§ **Task item**:
Run through the data and copy out every line that mentions the word "Hnin".

§ **Input material**:
== == ==

Lemma ask_ok l tr s xs g v ans : linv l tr s xs → enabled (EvAsk g v ans) s →
  ∃ s', run_event l (EvAsk g v ans) s = Some s' ∧ linv l (tr ++ [EvAsk g v ans]) s' xs.
Proof.
  intros Hi (req & a & Hg & Hv & Hans). cbn [run_event]. rewrite Hg.
  destruct (li_calls _ _ _ _ Hi g _ Hg) as (p1 & p2 & Hxs & He & Hp).
  destruct p2 as [|x p2]; [done|]. injection He as ->. pose proof (li_list _ _ _ _ Hi) as Hok.
  assert (({[ l := xs ]} : gmap nat (list nat)) !! l = Some (p1 ++ x :: p2)) as Hl by (rewrite <-Hxs; apply singleton_list).
  destruct (elem_load _ _ _ _ _ _ Hok Hl) as (_ & _ & e & He & _).
  assert (v ∈ order (ls_heap s) xs) as Hin.
  { rewrite Hxs. change (x :: p2) with ([x] ++ p2). rewrite !order_app, (order_one _ _ _ Hv). set_solver. }
  assert (∀ res, successful ans = Some res → answered (tr ++ [EvAsk g v ans]) g req res) as Hres.
  { intros res Hs. destruct v as [t rs], ans as [|res']; [done|]. cbn [successful] in Hs.
    destruct (Successful (Some res')) eqn:Es; [injection Hs as <-|done]. exists tr, [], t, rs.
    rewrite <-(li_table _ _ _ _ Hi). split_and!; try done. by apply (table_lookup _ (mkLA t rs)); [apply (li_tags _ _ _ _ Hi)|]. }
  unfold mbind, M_bind, mret, M_ret, read_round. rewrite He. destruct (successful ans) as [res|] eqn:Hs.
  - unfold mbind, M_bind, mret, M_ret. rewrite (front_start _ _ _ _ Hok (singleton_list l xs)).
    case_bool_decide; (eexists; split; [done|]; apply linv_read; [done|done|]); [by apply Hres|].
    split; [|by apply Hres]. exists x. split; [done|]. apply val_some. by rewrite Hv.
  - unfold mbind, M_bind, mret, M_ret. rewrite (next_of _ _ _ _ _ _ Hok Hl). eexists. split; [done|].
    apply linv_read; [done|done|]. exists (p1 ++ [x]), p2. split_and!; [by rewrite <-app_assoc|done|].
    rewrite order_app, (order_one _ _ _ Hv). apply Forall_app. split.
    + eapply Forall_impl; [exact Hp|]. intros w (b & ? & ?). exists b. set_solver.
    + constructor; [|constructor]. exists ans. set_solver.
Qed.

Lemma small_events l tr s xs : linv l tr s xs → Z.of_nat (length tr) < 2 ^ 63 - 1 → small (ls_heap s).
Proof. intros Hi Hlen. pose proof (li_new _ _ _ _ Hi). unfold small. lia. Qed.

Lemma fuel_events l tr s xs : linv l tr s xs → (length xs ≤ h_new (ls_heap s))%nat.
Proof.
  intros Hi. pose proof (li_list _ _ _ _ Hi) as Hok. apply nodup_bounded.
  - destruct Hok as (H & _). by destruct (H l xs (singleton_list l xs)) as (_ & ? & _).
  - intros x. by apply (member_below _ _ _ _ _ Hok (singleton_list l xs)).
Qed.

Lemma move_ok l tr s xs g : linv l tr s xs → Z.of_nat (length tr) < 2 ^ 63 - 1 → enabled (EvMove g) s →
  ∃ s' xs', run_event l (EvMove g) s = Some s' ∧ linv l (tr ++ [EvMove g]) s' xs'.
Proof.
  intros Hi Hlen (Hnr & req & a & res & Hg). cbn [run_event]. rewrite Hg. pose proof (li_list _ _ _ _ Hi) as Hok.
  destruct (li_calls _ _ _ _ Hi g _ Hg) as ((x & -> & Hx) & Hans).
  destruct (proj1 (move_end_refines (ls_heap s) {[ l := xs ]} l x) l xs) as (h' & Hm & Hok' & Hval); try done.
  { apply singleton_list. } { by eapply small_events. } { by constructor. }
  cbn [exec] in Hm. pose proof (move_along kept _ _ _ _ _ Hm) as Hk.
  pose proof (move_along unallocated _ _ _ _ _ Hm) as Hnew.
  unfold mbind, M_bind, mret, M_ret. rewrite Hm. rewrite insert_singleton_eq in Hok'.
  set (ys := abs_op _ _ _) in Hok'. eexists _, ys. split; [done|].
  assert (xs ≡ₚ ys) as Hperm.
  { unfold ys. cbn [abs_op]. case_decide as Hin; [|done]. apply list_elem_of_split in Hin as (l1 & l2 & ->).
    destruct (elem_load _ _ _ _ _ _ Hok (singleton_list l _)) as (H1 & H2 & _). rewrite without_app by done.
    by rewrite Permutation_middle. }
  destruct (table_perm (order (ls_heap s) xs) (order h' ys)) as [Ht Hnd].
  { unfold order. rewrite (values_ext (ls_heap s) h'); [unfold values; by rewrite Hperm|]. intros y Hy. apply Hval.
    intros [= ->]. rewrite <-Hperm in Hy. pose proof (member_below _ _ _ _ _ Hok (singleton_list l xs) Hy). lia. }
  { apply (li_tags _ _ _ _ Hi). }
  apply (linv_call _ _ (mkLS h' (ls_calls s))); [|by apply answered_app].
  apply (linv_written _ _ _ _ _ _ _ Hi); try done; [by rewrite Hnew; lia|]. by rewrite <-Ht, (li_table _ _ _ _ Hi).
Qed.

Lemma add_ok l tr s xs t res replace :
  linv l tr s xs → Z.of_nat (length tr) < 2 ^ 63 - 1 → enabled (EvAdd t res replace) s →
  ∃ s' xs', run_event l (EvAdd t res replace) s = Some s' ∧ linv l (tr ++ [EvAdd t res replace]) s' xs'.
Proof.
  intros Hi Hlen Hnr. cbn [run_event]. pose proof (li_list _ _ _ _ Hi) as Hok.
  pose proof (li_tags _ _ _ _ Hi) as Hnd. pose proof (li_table _ _ _ _ Hi) as Htab.
  destruct (la_add_spec (ls_heap s) _ l xs (h_new (ls_heap s)) t res replace Hok (singleton_list l xs)) as [Hnew Hold].
  { by eapply small_events. } { by eapply fuel_events. }
  destruct (decide (t ∈ (tag <$> order (ls_heap s) xs))) as [Hin|Hnin].
  - destruct (Hold Hin) as (v1 & v & v2 & Ho & <- & Hv1 & Hrun). rewrite Ho in Hnd, Htab.
    destruct (table_split _ _ _ Hnd) as (Hsplit & Hnone & Hnd' & Hv). destruct replace.
    + destruct Hrun as (h' & Hrun & Hok' & Ho' & Hn'). rewrite Hrun. eexists _, xs. split; [done|]. cbn [snd].
      assert (NoDup (tag <$> v1 ++ mkLA (tag v) res :: v2)) as Hnd2 by (by rewrite fmap_app in Hnd |- *).
      eapply linv_written; [done|done|exact (add_kept _ _ _ _ _ _ _ _ Hrun)|done|by rewrite Hn'; lia|by rewrite Ho'|].
      rewrite Ho', <-Htab. destruct (table_split _ _ _ Hnd2) as [-> _]. cbn. by rewrite Hsplit, insert_insert_eq.
    + rewrite Hrun. eexists _, xs. split; [done|]. cbn [snd].
      eapply linv_written; [done|done|done|done|lia|by rewrite Ho|].
      rewrite Ho, <-Htab. cbn. by rewrite Hsplit, lookup_insert_eq.
  - destruct (Hnew Hnin) as (h' & Hrun & Hok' & Ho1 & Ho2 & Hn'). rewrite Hrun. rewrite insert_singleton_eq in Hok'.
    eexists _, _. split; [done|]. cbn [snd]. assert (NoDup (tag <$> order (ls_heap s) xs ++ mkLA t res :: [])) as Hnd2.
    { rewrite fmap_app. apply NoDup_app. split_and!; [done|set_solver|apply NoDup_singleton]. }
    eapply linv_written; [done|done|exact (add_kept _ _ _ _ _ _ _ _ Hrun)|done|by rewrite Hn'|..]; rewrite order_app, Ho1, Ho2; [done|].
    destruct (table_split _ _ _ Hnd2) as [-> _]. rewrite app_nil_r, Htab. cbn [register].
    rewrite (bool_decide_eq_true_2 (_ = None)), orb_true_r; [done|]. rewrite <-Htab. by apply table_none.
Qed.

Lemma unset_ok l tr s xs t : linv l tr s xs → Z.of_nat (length tr) < 2 ^ 63 - 1 → enabled (EvUnset t) s →
  ∃ s' xs', run_event l (EvUnset t) s = Some s' ∧ linv l (tr ++ [EvUnset t]) s' xs'.
Proof.
  intros Hi Hlen Hnr. cbn [run_event]. pose proof (li_list _ _ _ _ Hi) as Hok.
  pose proof (li_tags _ _ _ _ Hi) as Hnd. pose proof (li_table _ _ _ _ Hi) as Htab.
  destruct (last_active_unset (ls_heap s) _ l xs (h_new (ls_heap s)) t Hok (singleton_list l xs)) as [Hnone Hsome].
  { by eapply small_events. } { by eapply fuel_events. }
  destruct (decide (t ∈ (tag <$> order (ls_heap s) xs))) as [Hin|Hnin].
  - destruct (Hsome Hin) as (v1 & v & v2 & h' & ys & Ho & <- & _ & Hrun & Hok' & Ho'). rewrite Hrun.
    eexists _, ys. split; [done|]. cbn [snd]. rewrite insert_singleton_eq in Hok'. rewrite Ho in Hnd, Htab.
    destruct (table_split _ _ _ Hnd) as (Hsplit & Hn & Hnd' & _).
    pose proof (unset_along unallocated _ _ _ _ _ _ Hrun) as Hnew.
    eapply linv_written; [done|done|exact (unset_along kept _ _ _ _ _ _ Hrun)|done|by rewrite Hnew; lia|by rewrite Ho'|].
    rewrite Ho', <-Htab, Hsplit. cbn. by rewrite delete_insert_id.
  - rewrite (Hnone Hnin). eexists _, xs. split; [done|]. cbn [snd].
    eapply linv_written; [done|done|done|done|lia|done|]. rewrite Htab. cbn. symmetry. apply delete_id.
    rewrite <-Htab. by apply table_none.
Qed.

Lemma event_ok l tr s xs ev : linv l tr s xs → Z.of_nat (length tr) < 2 ^ 63 - 1 → enabled ev s →
  ∃ s' xs', run_event l ev s = Some s' ∧ linv l (tr ++ [ev]) s' xs'.
Proof.
  intros Hi Hlen. destruct ev; intros Hen.
  - destruct (rlock_ok _ _ _ _ _ _ Hi Hen) as (s' & ? & ?). by exists s', xs.
  - destruct (ask_ok _ _ _ _ _ _ _ Hi Hen) as (s' & ? & ?). by exists s', xs.
  - destruct (end_ok _ _ _ _ _ Hi Hen) as (s' & ? & ?). by exists s', xs.
  - by apply (move_ok _ _ _ xs).
  - by apply (add_ok _ _ _ xs).
  - by apply (unset_ok _ _ _ xs).
Qed.

Lemma lruns_inv zero l tr s : lruns zero l tr s → Z.of_nat (length tr) < 2 ^ 63 → ∃ xs, linv l tr s xs.
Proof.
  induction 1 as [h Hnew|tr s ev s' Hr IH Hen Hev]; intros Hlen.
  - destruct (New_spec zero empty_heap ∅ l) as (h' & Hnew' & Hok & Hn & _); [apply empty_heap_ok|done|].
    unfold NewLastActive in Hnew. rewrite Hnew' in Hnew. injection Hnew as <-. exists [].
    rewrite insert_empty in Hok. split; cbn; [done|by rewrite Hn|constructor|done|done].
  - rewrite length_app in Hlen. cbn in Hlen. destruct IH as [xs Hi]; [lia|].
    destruct (event_ok _ _ _ _ _ Hi ltac:(lia) Hen) as (s'' & xs' & Hev' & Hi'). rewrite Hev in Hev'.
    injection Hev' as <-. by exists xs'.
Qed.

(** The calls that wait for the lock or for a resolver to answer. *)
Definition pending (s : lstate) : Prop := ∃ g p, ls_calls s !! g = Some p ∧ match p with LDone _ _ => False | _ => True end.

(** A resolver gives some answer. *)
Definition answering : Prop := ∀ r req, ∃ ans, answers r req ans.

(** Some section of a lookup can always run. *)
Lemma some_enabled l tr s xs : answering → linv l tr s xs → pending s →
  ∃ ev, enabled ev s ∧ match ev with EvAsk _ _ _ | EvEnd _ | EvMove _ => True | _ => False end.
Proof.
  intros Ha Hi (g & p & Hg & Hp). destruct (decide (noReaders s)) as [Hnr|Hr].
  - destruct p as [req e|req a res|]; [by specialize (Hnr _ _ Hg)| |done]. exists (EvMove g). cbn. eauto 6.
  - unfold noReaders in Hr. rewrite map_not_Forall in Hr by apply _. destruct Hr as (g' & p' & Hg' & Hp').
    destruct p' as [req [a|]| |]; try done; [|exists (EvEnd g'); cbn; eauto].
    destruct (li_calls _ _ _ _ Hi g' _ Hg') as (p1 & p2 & Hxs & He & _). destruct p2 as [|x p2]; [done|]. injection He as ->.
    assert (({[ l := xs ]} : gmap nat (list nat)) !! l = Some (p1 ++ x :: p2)) as Hl by (rewrite <-Hxs; apply singleton_list).
    destruct (elem_load _ _ _ _ _ _ (li_list _ _ _ _ Hi) Hl) as (_ & _ & e & He & _).
    destruct (Ha (la_resolver (e_value e)) req) as [ans Hans].
    exists (EvAsk g' (e_value e) ans). split; [|done]. exists req, (Elem x). split_and!; try done. by apply load_val.
Qed.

== == ==

§ **Answer to this task**:
  destruct (decide (t ∈ (tag <$> order (ls_heap s) xs))) as [Hin|Hnin].
  - destruct (Hnew Hnin) as (h' & Hrun & Hok' & Ho1 & Ho2 & Hn'). rewrite Hrun. rewrite insert_singleton_eq in Hok'.
  destruct (decide (t ∈ (tag <$> order (ls_heap s) xs))) as [Hin|Hnin].
  - rewrite (Hnone Hnin). eexists _, xs. split; [done|]. cbn [snd].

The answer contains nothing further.